Source Code Availability is not Reproducibility | Thoughts | Yin Jun, Phua -- Assistant Professor at Tokyo Tech

I recently tried to run some neural network code, written by other researchers, to understand how their method works. The code is publicly available on Github, with a well-written README on how to setup the environment and run the code. However, when I followed all of the instructions, I encountered a roadblock. One of the dependencies that the code relies on has deprecated some functions, causing the code to stop working altogether.

I managed to trace the issue down to a specific version of matplotlib that the code was depending on. After installing the correct version, I reran the code only for it to fail at a different place, this time somewhere inside pytorch.

This is where I could hear some software engineer screaming that we should pin all dependencies, etc etc. The environment.yml file that came together with the code had pinned some of the dependencies, but apparently not all of it. I thought this was where Anaconda's dependency solving would've helped, after all it was trying to solve the environment for quite some time (until I switched to mamba), furthermore, whatever happened to semantic versioning?

This is way too common of an occurrence, especially in the AI/deep learning field where almost everything is written in Python. Students often have to spend a lot of time and labor (mostly unpaid!), to figure out how to run stuff, and then use the limited remaining time to try to improve on them. I'd put this issue more on Python's package management, where it defaults to the newest version of a dependency it can find, but actually it is also a problem with software engineering as a whole.

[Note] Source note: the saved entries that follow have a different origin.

(** Everything the manager does to the outside, in program order. *)
Inductive effect : Type :=
  | Log (level msg : string)                  (* [logger.<level>(msg)] *)
  | Print (line : string)                     (* [print(line, flush=True)] *)
  | FileWrite (text : string)                 (* [log_file.write(text); log_file.flush()] *)
  | StreamClose                               (* [stream.close()] *)
  | PopenCall (command : list string)         (* [subprocess.Popen(command, ...)] *)
  | Sleep (millis : Z)                        (* [time.sleep] *)
  | Communicate (p : Popen)                   (* [process.communicate()] *)
  | Killpg (p : Popen) (sig : signal)         (* [os.killpg(os.getpgid(pid), sig)] *)
  | Wait (p : Popen) (timeout : Z)            (* [process.wait(timeout=...)] *)
  | EventSet (e : Event)                      (* [stop_event.set()] *)
  | ThreadStart (t : Thread)
  | ThreadJoin (t : Thread)                   (* [thread.join(timeout=0.5)] *)
  | FileOpen (f : LogFile)
  | FileClose (f : LogFile).

(** [_stream_output]: the body of a reader thread, as the effects it has on
    the console, the log file and its pipe.  The pipe is the list of what
    the successive turns of the loop meet; a pipe that runs out is at end of
    file. *)
Fixpoint stream_loop (prefix : string) (log_file : bool) (stream : list read_step)
  : list effect :=
  match stream with
  | [] => []
  | StopIsSet :: _ => []
  | ReadlineRaises :: _ => []
  | ReadlineOther _ :: _ =>
      (* falsy: taken for end of file; truthy: [line.decode] raises
         [AttributeError] or [TypeError] *)
      []
  | ReadlineBytes line :: rest =>
      match line with
      | [] => []
      | _ =>
          let decoded := UTF8.rstrip (UTF8.decode_replace line) in
          ((if negb (String.eqb decoded "")
            then Print (prefix ++ " " ++ decoded)
                 :: (if log_file
                     then [FileWrite (decoded ++ String "010" "")]
                     else [])
            else []) ++ stream_loop prefix log_file rest)%list
      end
  end.

Definition _stream_output (stream : list read_step) (name stream_type : string)
    (log_file : bool) : list effect :=
  let prefix := "[" ++ name ++ "]" in
  let prefix := if String.eqb stream_type "stderr"
                then "[" ++ name ++ ":ERR]" else prefix in
  (stream_loop prefix log_file stream ++ [StreamClose])%list.

Definition PROCESS_STARTUP_DELAY_MILLIS : Z := 500.
Definition PROCESS_STOP_TIMEOUT_SECS : Z := 5.
Definition PROCESS_KILL_TIMEOUT_SECS : Z := 2.

(** The attributes of a [ProcessManager]. *)
Record ProcessManager : Type := mkProcessManager {
  processes : gmap string Popen;
  log_dir : string;
  _stream_threads : gmap string (list Thread);
  _log_files : gmap string LogFile;
  _stop_events : gmap string Event
}.

(** What [subprocess.Popen] and the poll after the start-up delay show. *)
Inductive spawn_outcome : Type :=
  | SpawnRaises (e : exn)
  | Spawned (pid : Z) (early_exit : option bytes).
      (* [Some stderr]: [poll()] after the delay shows an exit code, and
         [communicate()] then returns this standard error *)

(** The operating system and interpreter, as the answers they give. *)
Record OS : Type := {
  os_win32 : bool;                                  (* [sys.platform == "win32"] *)
  os_has_setsid : bool;                             (* [hasattr(os, "setsid")] *)
  os_spawn : nat -> list string -> spawn_outcome;   (* n-th [Popen] of a call *)
  os_poll : Popen -> option Z;                      (* [poll()] of a tracked handle *)
  os_killpg : Popen -> signal -> option exn;        (* [None]: returns *)
  os_wait : Popen -> Z -> option exn;               (* [None]: exited in time *)
  os_open_log : string -> option exn;               (* [open(path, "a")]; [None]: opens *)
  os_decode_error : bytes -> string                 (* text of [UnicodeDecodeError] *)
}.

(** [str(e)]. *)
Definition exn_text (e : exn) : string :=
  match e with
  | KeyError t | AttributeError t | TypeError t | FileNotFoundError t
  | TimeoutExpired t | UnicodeDecodeError t | OtherException t => t
  end.

(** [os.path.join(a, b)] on POSIX. *)
Definition os_path_join (a b : string) : string :=
  if startswith b "/" then b
  else if String.eqb a "" || String.eqb (substring (String.length a - 1) 1 a) "/"
       then a ++ b
       else a ++ "/" ++ b.

(** The manager's methods run in a state monad over the manager and the
    list of effects so far. *)
Record world : Type := mkWorld { self : ProcessManager; trace : list effect }.

Definition M (A : Type) : Type := world -> A * world.

Global Instance M_ret : MRet M := fun A a w => (a, w).
Global Instance M_bind : MBind M := fun A B k m w => let '(a, w') := m w in k a w'.

Definition emit (e : effect) : M unit :=
  fun w => (tt, mkWorld (self w) (trace w ++ [e])).

Definition get_self : M ProcessManager := fun w => (self w, w).

Definition modify (f : ProcessManager -> ProcessManager) : M unit :=
  fun w => (tt, mkWorld (f (self w)) (trace w)).

Fixpoint for_each {A : Type} (l : list A) (body : A -> M unit) : M unit :=
  match l with
  | [] => mret tt
  | x :: r => _ ← body x; for_each r body
  end.

Definition set_processes (f : gmap string Popen -> gmap string Popen)
    (m : ProcessManager) : ProcessManager :=
  mkProcessManager (f (processes m)) (log_dir m) (_stream_threads m)
                   (_log_files m) (_stop_events m).

Definition set_stream_threads (f : gmap string (list Thread) -> gmap string (list Thread))
    (m : ProcessManager) : ProcessManager :=
  mkProcessManager (processes m) (log_dir m) (f (_stream_threads m))
                   (_log_files m) (_stop_events m).

Definition set_log_files (f : gmap string LogFile -> gmap string LogFile)
    (m : ProcessManager) : ProcessManager :=
  mkProcessManager (processes m) (log_dir m) (_stream_threads m)
                   (f (_log_files m)) (_stop_events m).

Definition set_stop_events (f : gmap string Event -> gmap string Event)
    (m : ProcessManager) : ProcessManager :=
  mkProcessManager (processes m) (log_dir m) (_stream_threads m)
                   (_log_files m) (f (_stop_events m)).

Section manager.
Context (os : OS).

(** [_get_preexec_fn() is not None]. *)
Definition _get_preexec_fn : M bool :=
  if os_win32 os then mret false
  else if negb (os_has_setsid os) then
    _ ← emit (Log "warning" "os.setsid not available on this platform");
    mret false
  else mret true.

Definition get_log_path (m : ProcessManager) (name : string) : string :=
  os_path_join (log_dir m) (name ++ ".log").

Definition _setup_streaming (name : string) (process : Popen) : M unit :=
  let stop_event := mkEvent (pid process) in
  _ ← modify (set_stop_events <[ name := stop_event ]>);
  m ← get_self;
  let log_path := get_log_path m name in
  _ ← match os_open_log os log_path with
      | None =>
          let log_file := mkLogFile log_path in
          _ ← emit (FileOpen log_file);
          _ ← modify (set_log_files <[ name := log_file ]>);
          emit (Log "debug" ("Opened log file for '" ++ name ++ "': " ++ log_path))
      | Some e =>
          emit (Log "warning" ("Could not open log file for '" ++ name ++ "': "
                               ++ exn_text e))
      end;
  let stdout_thread := mkThread (name ++ "-stdout") (pid process) in
  _ ← emit (ThreadStart stdout_thread);
  let stderr_thread := mkThread (name ++ "-stderr") (pid process) in
  _ ← emit (ThreadStart stderr_thread);
  let threads := [stdout_thread; stderr_thread] in
  _ ← modify (set_stream_threads <[ name := threads ]>);
  emit (Log "debug" ("Started " ++ pretty (length threads)
                     ++ " streaming threads for '" ++ name ++ "'")).

Definition _cleanup_streaming (name : string) : M unit :=
  m ← get_self;
  _ ← match _stop_events m !! name with
      | Some ev =>
          _ ← emit (EventSet ev);
          modify (set_stop_events (delete name))
      | None => mret tt
      end;
  _ ← match _stream_threads m !! name with
      | Some threads =>
          _ ← for_each threads (fun thread => emit (ThreadJoin thread));
          modify (set_stream_threads (delete name))
      | None => mret tt
      end;
  _ ← match _log_files m !! name with
      | Some f =>
          _ ← emit (FileClose f);
          modify (set_log_files (delete name))
      | None => mret tt
      end;
  emit (Log "debug" ("Cleaned up streaming resources for '" ++ name ++ "'")).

Some have suggested that the solution is to put your research in a docker container. This will solve the issue of mismatch dependencies once the container is built properly, and provided you still have the image lying around when you're trying to run it again. However, simply putting stuff in docker doesn't help if you are attempting to modify it and trying to build on top of it. When you rebuild the container with your modifications, it might pick up different dependencies (or the container image that it was based on might no longer exist).

There is an entire field of software reproducibility, known as build reproducibility. There are software like NixOS that can help, but as far as I'm aware, there is still nothing close to a usable solution for the Python ecosystem.

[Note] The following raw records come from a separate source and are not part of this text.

(** * buddy-timelapse: capture manager and print monitor

    A shallow embedding of [src/timelapse/index.ts] (class
    [TimelapseCapture] and [assembleVideo]) and of [src/monitor/index.ts]
    (class [PrintMonitor]), together with the properties of the
    capture life cycle, the resume logic, the watchdog and the poll tick.

    Conventions of the embedding.
    - Job identifiers, millisecond time stamps and the watchdog timeout
      are integers in [Z]. A frame number is what [parseInt] reads off a
      file name: the double nearest to the value of the digits, which is
      that value below 2^53, and [Infinity] past the largest double; it
      is a [Js.Num], and so is the start number computed from it.
    - An [async] method is a computation in the monad [M]: it runs to
      completion on a state and returns a value or a thrown error; the
      state survives the throw, as object fields do in JavaScript.
    - Everything the code asks of its environment (the HTTP client, the
      file system, [child_process], [Date]) is answered by an oracle
      record [Env]; calls that leave the program are recorded, in order,
      in the [trace] of the [World].
    - The temp directory is the list [readdirSync] returns, or [None]
      when the directory does not exist. [mkdirSync] and [unlinkSync] may
      fail, as the code provides for; a call with more arguments than the
      engine accepts throws, as [Math.max(...frameNumbers)] does on a
      large directory.
    - [checkWatchdog] does not await [handlePrintFinished]; the
      completion sequence is nevertheless run to its end inside the tick
      that fires it.
    - Console output is not modelled, nor is the outcome of the
      notification command, which [sendNotification] swallows. *)

From Stdlib Require Import ZArith List String Ascii Bool Lia DecimalString.
From Stdlib Require Import Orders OrdersEx Sorted DecimalPos QArith.
Import ListNotations.
Local Open Scope string_scope.
Local Open Scope list_scope.
Local Open Scope Z_scope.

(** ** JavaScript string helpers *)

Module Js.

(** [s.startsWith(p)] *)
Definition startsWith (s p : string) : bool := String.prefix p s.

(** [s.endsWith(p)] *)
Definition endsWith (s p : string) : bool :=
  let n := String.length s in
  let m := String.length p in
  (m <=? n)%nat && String.eqb (String.substring (n - m) m s) p.

(** The character class [\d]. *)
Definition isDigit (c : ascii) : bool :=
  let n := nat_of_ascii c in ((48 <=? n) && (n <=? 57))%nat.

(** The longest run of digits at the head of [s], and what follows it. *)
Fixpoint spanDigits (s : string) : string * string :=
  match s with
  | String c t =>
      if isDigit c then let (d, r) := spanDigits t in (String c d, r)
      else (EmptyString, s)
  | EmptyString => (EmptyString, EmptyString)
  end.

Fixpoint dropChars (n : nat) (s : string) : string :=
  match n, s with
  | O, _ => s
  | S k, String _ t => dropChars k t
  | S _, EmptyString => EmptyString
  end.

(** The integer a run of decimal digits denotes. *)
Fixpoint parseDigits (acc : Z) (d : string) : Z :=
  match d with
  | EmptyString => acc
  | String c t => parseDigits (10 * acc + (Z.of_nat (nat_of_ascii c) - 48)) t
  end.

(** A JavaScript number that is a non-negative integer, or [Infinity]. *)
Inductive Num :=
| Fin (z : Z)
| Infinity.

(** The double nearest to the integer [z >= 0], ties to the even
    significand: [z] itself below 2^53, a multiple of the unit in the last
    place above, [Infinity] from 2^1024 - 2^970 on. *)
Definition roundDouble (z : Z) : Num :=
  if z <? 2 ^ 53 then Fin z else
  let e := Z.log2 z - 52 in
  let q := Z.shiftr z e in
  let r := z - Z.shiftl q e in
  let half := Z.shiftl 1 (e - 1) in
  let q' := if r <? half then q
            else if half <? r then q + 1
            else if Z.even q then q else q + 1 in
  let v := Z.shiftl q' e in
  if v <? 2 ^ 1024 then Fin v else Infinity.

(** [parseInt(d, 10)] on a run of decimal digits. *)
Definition parseInt (d : string) : Num := roundDouble (parseDigits 0 d).

Definition Num_max (a b : Num) : Num :=
  match a, b with
  | Fin x, Fin y => Fin (Z.max x y)
  | _, _ => Infinity
  end.

(** [Math.max(x, ...xs)] on a non-empty argument list. *)
Definition Math_max (x : Num) (xs : list Num) : Num := fold_left Num_max xs x.

(** [n + 1] *)
Definition addOne (n : Num) : Num :=
  match n with
  | Fin z => roundDouble (z + 1)
  | Infinity => Infinity
  end.

(** [a <= b] and [a < b] *)
Definition Num_le (a b : Num) : Prop :=
  match a, b with
  | Fin x, Fin y => x <= y
  | _, Infinity => True
  | Infinity, Fin _ => False
  end.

One solution to this problem, is to copy all dependencies into the repository. Python can import packages from the relative path, so this is a relatively easy fix. Unfortunately, this is generally discouraged by software engineering practices for some good reasons, but there are also times when you can violate it. I think this is one of it, but this idea has been cargo culted into oblivion that I feel it is unlikely to ever be widely accepted.

On the other hand, well known models like CNNs, LLMs which are supported natively in PyTorch have no issues of reproducibility. The Transformers package from Hugging Face also do their best in regards to reproducibility. Whenever any issue of trying to run their code arise, they are also very quick in trying to fix it. This means that most students who can (or are willing to) make research progress usually focus their time on these models.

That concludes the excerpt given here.